Over the past several years, a broad consensus has emerged within the research community that adult drug courts indeed fulfill their promise of increased treatment retention rates and reduced recidivism. While it is difficult to generate exact national estimates, drug courts appear to retain from 60 to 65 percent of their participants for at least one year. This improves considerably on the 10 to 30 percent one-year retention rates that are typical of community-based treatment programs nationwide, where many participants enter voluntarily—without the pressure of a court mandate. Further, drug courts appear to average about a 15 percentage point reduction in the re-arrest rate when compared with conventional prosecution (although many drug courts have achieved considerably larger reductions). While most studies only track re-arrests over one or two years following program intake, several that track offenders over longer “post-program” periods—including studies of the Los Angeles Treatment Court, Baltimore City Treatment Court, and six New York State drug courts—have similarly found that drug courts reduce recidivism.
Drug court results vary considerably from site to site of course. As with many innovations showing early promise, results may decline as drug courts are institutionalized, early charismatic judges and other staff turn over, and funding resources grow more strained. Sustaining the model’s effectiveness may require a more surgical approach to research, focused less on “The bottom line”—do drug courts work?—and more on teasing out which specific components are truly essential. While to date research efforts in this area are limited, a few lessons have begun to emerge:
- Immediacy: Participants engaged early in the drug court process, often measured by whether they actually begin attending a community-based treatment program within the first thirty days after formally agreeing to enter a drug court, are more likely to be retained and have successful long-term outcomes.

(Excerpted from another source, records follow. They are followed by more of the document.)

Lemma syncMutes_none relays self now db :
  relays (mute_list_filter self) = Some [] \/
  relays (mute_list_filter self) = None ->
  (syncMutes relays self now db).2 = db.
Proof.
  unfold syncMutes, bind. rewrite queryEvents_single. by intros [-> | ->].
Qed.

Lemma syncMutes_found relays self now db ev rest :
  relays (mute_list_filter self) = Some (ev :: rest) ->
  mutes (syncMutes relays self now db).2 =
  foldl (fun t tag => insert_or_replace (tag !! 1%nat) now t) [] (reference_tags ev).
Proof.
  intros Hrel. unfold syncMutes, bind.
  rewrite queryEvents_single, Hrel. cbn [of_option ret exec fst snd].
  rewrite p_tags_reference_tags. unfold bulkInsertMutes, clearMutes.
  cbn [mutes set_mutes snd]. unfold tag_pubkey.
  generalize (@nil (option string * Z)). generalize (reference_tags ev).
  induction l as [|t l IH]; intros acc; [done|]. cbn [map foldl]. apply IH.
Qed.

(** X15.  Step 2 of the sync, when the query of step 1 is answered.  With
    no mute-list record, or with the query for it rejected, the Mutes are
    what they were.  With a record, the Mutes are replaced: a pubkey is
    muted afterwards exactly when the record references it, whatever was
    muted before, with one row, stamped with the time of the sync; a
    reference tag without a value leaves a row with a [NULL] key, which
    mutes nobody. *)
Theorem graphSync_mutes_replace (self : string) (depth : option JsNumber)
    (relays : Relays) (now : Z) (db : SocialDb) :
  let db' := (graphSyncCommand (Some self) depth relays now db).2 in
  is_Some (relays (contact_list_filter self)) ->
  (relays (mute_list_filter self) = Some [] \/
   relays (mute_list_filter self) = None -> mutes db' = mutes db) /\
  (forall ev rest,
     relays (mute_list_filter self) = Some (ev :: rest) ->
     (forall pk, isMuted db' pk = true <-> references ev pk) /\
     (forall pk, references ev pk -> row_with_key pk (mutes db') = Some now) /\
     (forall pk, references ev pk ->
        length (filter (fun row => row.1 = Some pk) (mutes db')) = 1%nat) /\
     (forall row, row ∈ mutes db' -> row.2 = now) /\
     null_rows (mutes db') = ((fun _ => (None, now)) <$> valueless_references ev) /\
     getMuteCount db' =
       (size (list_to_set (omap (fun t => t !! 1%nat) (reference_tags ev)) : gset string)
        + length (valueless_references ev))%nat /\
     unique_keys (mutes db') /\
     (forall db0, mutes (graphSyncCommand (Some self) depth relays now db0).2
                  = mutes db')).
Proof.
  intros db' H1.
  assert (Hstep : forall d,
    mutes (graphSyncCommand (Some self) depth relays now d).2 =
    mutes (syncMutes relays self now (syncContacts relays self now d).2).2)
    by (intros d; by apply graphSync_mutes_step2).
  split.
  - intros Hnone. unfold db'. rewrite Hstep, (syncMutes_none _ _ _ _ Hnone).
    pose proof (syncContacts_mutes_frame (fun m => m = mutes db)
                  relays self now db eq_refl) as [Hm _]. done.
  - intros ev rest Hrel.
    assert (Hfound : forall d,
      mutes (graphSyncCommand (Some self) depth relays now d).2 =
      foldl (fun t tag => insert_or_replace (tag !! 1%nat) now t) []
        (reference_tags ev)).
    { intros d. rewrite Hstep. by apply syncMutes_found with rest. }
    unfold db'. rewrite Hfound.
    assert (Hmem : forall pk,
      Some pk ∈ (fun t : list string => t !! 1%nat) <$> reference_tags ev
      <-> references ev pk).
    { intros pk. rewrite references_reference_tags, list_elem_of_fmap.
      split; intros (t & Ht1 & Ht2); exists t; done. }
    split_and!.
    + intros pk. unfold isMuted. rewrite Hfound.
      rewrite (bulk_has_key (fun t : list string => t !! 1%nat) (fun _ => now)).
      cbn [has_key existsb orb]. rewrite bool_decide_eq_true. apply Hmem.
    + intros pk Href.
      rewrite (bulk_row_with_key (fun t : list string => t !! 1%nat) (fun _ => now)).
      destruct (last (filter _ (reference_tags ev))) eqn:El; [done|].
      apply last_None in El. apply Hmem in Href.
      apply list_elem_of_fmap in Href as (t & Ht1 & Ht2).
      assert (Hin : t ∈ filter (fun x : list string => x !! 1%nat = Some pk)
                               (reference_tags ev))
        by (by apply list_elem_of_filter).
      rewrite El in Hin. by apply elem_of_nil in Hin.
    + intros pk Href.
      rewrite (bulk_count_key (fun t : list string => t !! 1%nat) (fun _ => now)).
      rewrite decide_True; [done|]. by apply Hmem.
    + intros row Hin.
      apply (bulk_elem_of (fun t : list string => t !! 1%nat) (fun _ => now)) in Hin
        as [Hin|(t & _ & ->)]; [by apply elem_of_nil in Hin|done].
    + rewrite (bulk_null_rows (fun t : list string => t !! 1%nat) (fun _ => now)).
      by rewrite null_rows_nil.
    + unfold getMuteCount. rewrite Hfound.
      rewrite (bulk_length (fun t : list string => t !! 1%nat) (fun _ => now));
        [|apply NoDup_nil_2].
      rewrite keys_nil, null_rows_nil, list_to_set_nil, (left_id_L ∅ (∪)).
      cbn [length]. unfold valueless_references. lia.
    + apply (bulk_unique_keys (fun t : list string => t !! 1%nat) (fun _ => now)).
      apply NoDup_nil_2.
    + intros db0. apply Hfound.
Qed.
(** * loadgen/logging.cc: the lock-free logging core

    A shallow embedding of the double-buffered per-thread log queues
    ([TlsLogger]), the swap-request ring and the I/O thread of [Logger].

    Conventions of the embedding:
    - [size_t] and [uintptr_t] are 64-bit words, modelled as [Z] with the
      wrap-around written out ([wrap]).
    - A [TlsLogger*] is a [Z]; the TlsLogger objects live in a heap
      ([gmap Z TlsLogger]).  [0] is [nullptr].
    - The two-element arrays [entries_] and [entry_states_] are pairs
      indexed by [index]; [flip] is [^= 1].
    - Every [std::atomic] access is one atomic step of an interleaving
      semantics.  In [pstep] and [cstep] an access reads the value written
      last (sequential consistency); the one access for which the
      [memory_order] argument lets a thread of this file see something else,
      the relaxed load of [i_write_] in [TlsLogger::Log], is given its older
      values in [rpstep].
    - [assert] is enabled: a failed assertion ends the thread. *)

From Stdlib Require Import ZArith Lia.
From stdpp Require Import base gmap list strings.

Local Open Scope Z_scope.

(** ** Machine words *)

Definition word_bits : Z := 64.

Definition wrap (x : Z) : Z := x mod 2 ^ word_bits.

(** [(id << 1) | 0x1] : the tag of a slot that is free for request [id]. *)
Definition SwapRequestSlotIsWritableValue (id : Z) : Z :=
  Z.lor (wrap (Z.shiftl id 1)) 1.

(** [(value & 0x1) != 0x1] : the slot holds a pointer. *)
Definition SwapRequestSlotIsReadable (value : Z) : bool :=
  negb (Z.land value 1 =? 1).

Definition kMaxThreadsToLog : Z := 1024.

(** [compare_exchange_strong] on one atomic cell: the new cell value and
    whether the exchange took place. *)
Definition compare_exchange_strong {A} (eqb : A -> A -> bool)
    (cell expected desired : A) : A * bool :=
  if eqb cell expected then (desired, true) else (cell, false).

(** ** Indices of the two buffers *)

Inductive index := i0 | i1.

Definition flip (i : index) : index :=
  match i with i0 => i1 | i1 => i0 end.

Definition index_to_Z (i : index) : Z :=
  match i with i0 => 0 | i1 => 1 end.

Definition index_eqb (i j : index) : bool :=
  match i, j with i0, i0 | i1, i1 => true | _, _ => false end.

Definition sel {A} (i : index) (a : A * A) : A :=
  match i with i0 => fst a | i1 => snd a end.

Definition upd {A} (i : index) (v : A) (a : A * A) : A * A :=
  match i with i0 => (v, snd a) | i1 => (fst a, v) end.

(** ** Log entries

    An [AsyncLogEntry] is a [std::function<void(AsyncLog&)>].  The closures
    this file builds are listed by their capture; a closure handed in by a
    caller of [Log] is opaque and identified by a label. *)

Inductive AsyncLogEntry :=
| UserEntry (label : string)
| RetireOrphan (orphan : Z)          (* [this, orphan] in UnRegisterTlsLogger *)
| ReportContention                   (* the LogDetail lambda of StopLogging *)
| SetPromise (owner : Z) (serial : nat). (* io_thread_flushed_this_thread.set_value() *)

(** ** TlsLogger *)

Inductive EntryState := Unlocked | ReadLock | WriteLock.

- Legal Coercion: Part of the success of drug courts stems from the threat of jail for failure. However, legal coercion does not work magically on its own. Evidence indicates that drug courts elicit greater perceptions of coercion when staff conveys clearly, frequently, and specifically the exact consequences of graduating and failing (how much jail time will be served); and when participants perceive that noncompliance will be consistently and swiftly detected and enforced.
- Judicial Supervision: Biweekly judicial supervision before the drug court judge works especially well with “high-risk” participants (e.g., with those who have previous failed treatment or are diagnosed with anti-social personality disorder). Supervision that includes a great deal of positive feedback from the judge is particularly effective.
- Sanctions: Behavioral research is clear that sanctions are effective when applied consistently (in every case), fairly (everyone treated the same), rapidly (soon after the infraction), and with appropriate severity (severe enough to be undesirable but not so severe as to preclude graduating to a more severe sanction next time). The literature is limited with respect to which drug court sanctions are most effective, and under what circumstances, however.
- Rewards: The limited research that exists suggests that rewards appear to increase program retention when they are tangible and applied frequently throughout the participation process—not merely once every three or four months upon phase advancement.
- Treatment: In general, more time in treatment leads to more positive post-treatment outcomes on measures such as drug use, criminal activity, and employment. Ninety days in treatment is a critical minimum threshold, while on the other end of the spectrum, imposing excessive graduation requirements that keep participants in treatment far beyond one year may be counter-productive. While the evidence indicates that treatment can make a difference, little is known about which modalities (e.g., residential, outpatient, etc.) are most appropriate for different categories of participants.
- Graduation: Participants who reach drug court graduation are more likely to attain continued success thereafter. Can those who fail drug court nonetheless gain from the experience? Several studies suggest they cannot—that graduation is a pivotal milestone and that without it continued progress is unlikely. These findings highlight the importance for drug courts to maximize their graduation rate (again suggesting that graduation requirements should not be excessive).
Equally important as how drug courts work is for whom—which categories of defendants are especially likely to benefit. While little is known to date, three categories of defendants have emerged as likely candidates for success: (a) “high risk” defendant (e.g., more serious criminal history and weaker community ties), (b) those facing greater legal consequences for failing (e.g., those charged with more serious offenses and thus facing more potential jail time), and (c) drug offenders (i.e., as opposed to those arrested for property or other crimes, who may be driven by criminal impulses or motivations besides addiction).